Records provided START

Lemma run_phase2_settles_queue_witness :
  let w' := (run_phase2 sample_env sample_out wb_config
               (fresh_world sample_store)).2 in
  fetched (w_events w')
  = map (fun x => (e_hash x, e_url x)) (phase2_queue "WB" (db sample_store)).
Proof.
  intros w'.
  assert (H : run_phase2 sample_env sample_out wb_config
                (fresh_world sample_store) = (Ok tt, w'))
    by (vm_compute; reflexivity).
  clearbody w'.
  destruct (run_phase2_settles_queue _ _ _ _ _ H) as (_ & Hf & _).
  exact Hf.
Defined.

(** ** The monitoring loop of the orchestrator *)

Section Monitoring.

Import Orchestrator.







End Monitoring.



(** ** Cleaning the text of a cell *)

Lemma lstrip_spec (s : text) :
  exists ws, s = ws ++ lstrip s
             /\ forallb isspace ws = true
             /\ forall c, head (lstrip s) = Some c -> isspace c = false.
Proof.
  induction s as [|c r (ws & E & Hws & Hh)]; simpl.
  - exists []. repeat split. discriminate.
  - destruct (isspace c) eqn:Ec.
    + exists (c :: ws). simpl. rewrite Ec, Hws. split; [congruence|auto].
    + exists []. repeat split. simpl. intros x [= <-]. exact Ec.
Qed.

Lemma rev_reverse {A : Type} (l : list A) : rev l = reverse l.
Proof. rewrite rev_alt. reflexivity. Qed.

Lemma head_rev {A : Type} (l : list A) : head (rev l) = last l.
Proof. rewrite rev_reverse. apply head_reverse. Qed.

Records provided END

# Aim of the task
Please tally the lines of the listing that include the string "Lemma". Give the total alone.

# Answer space
4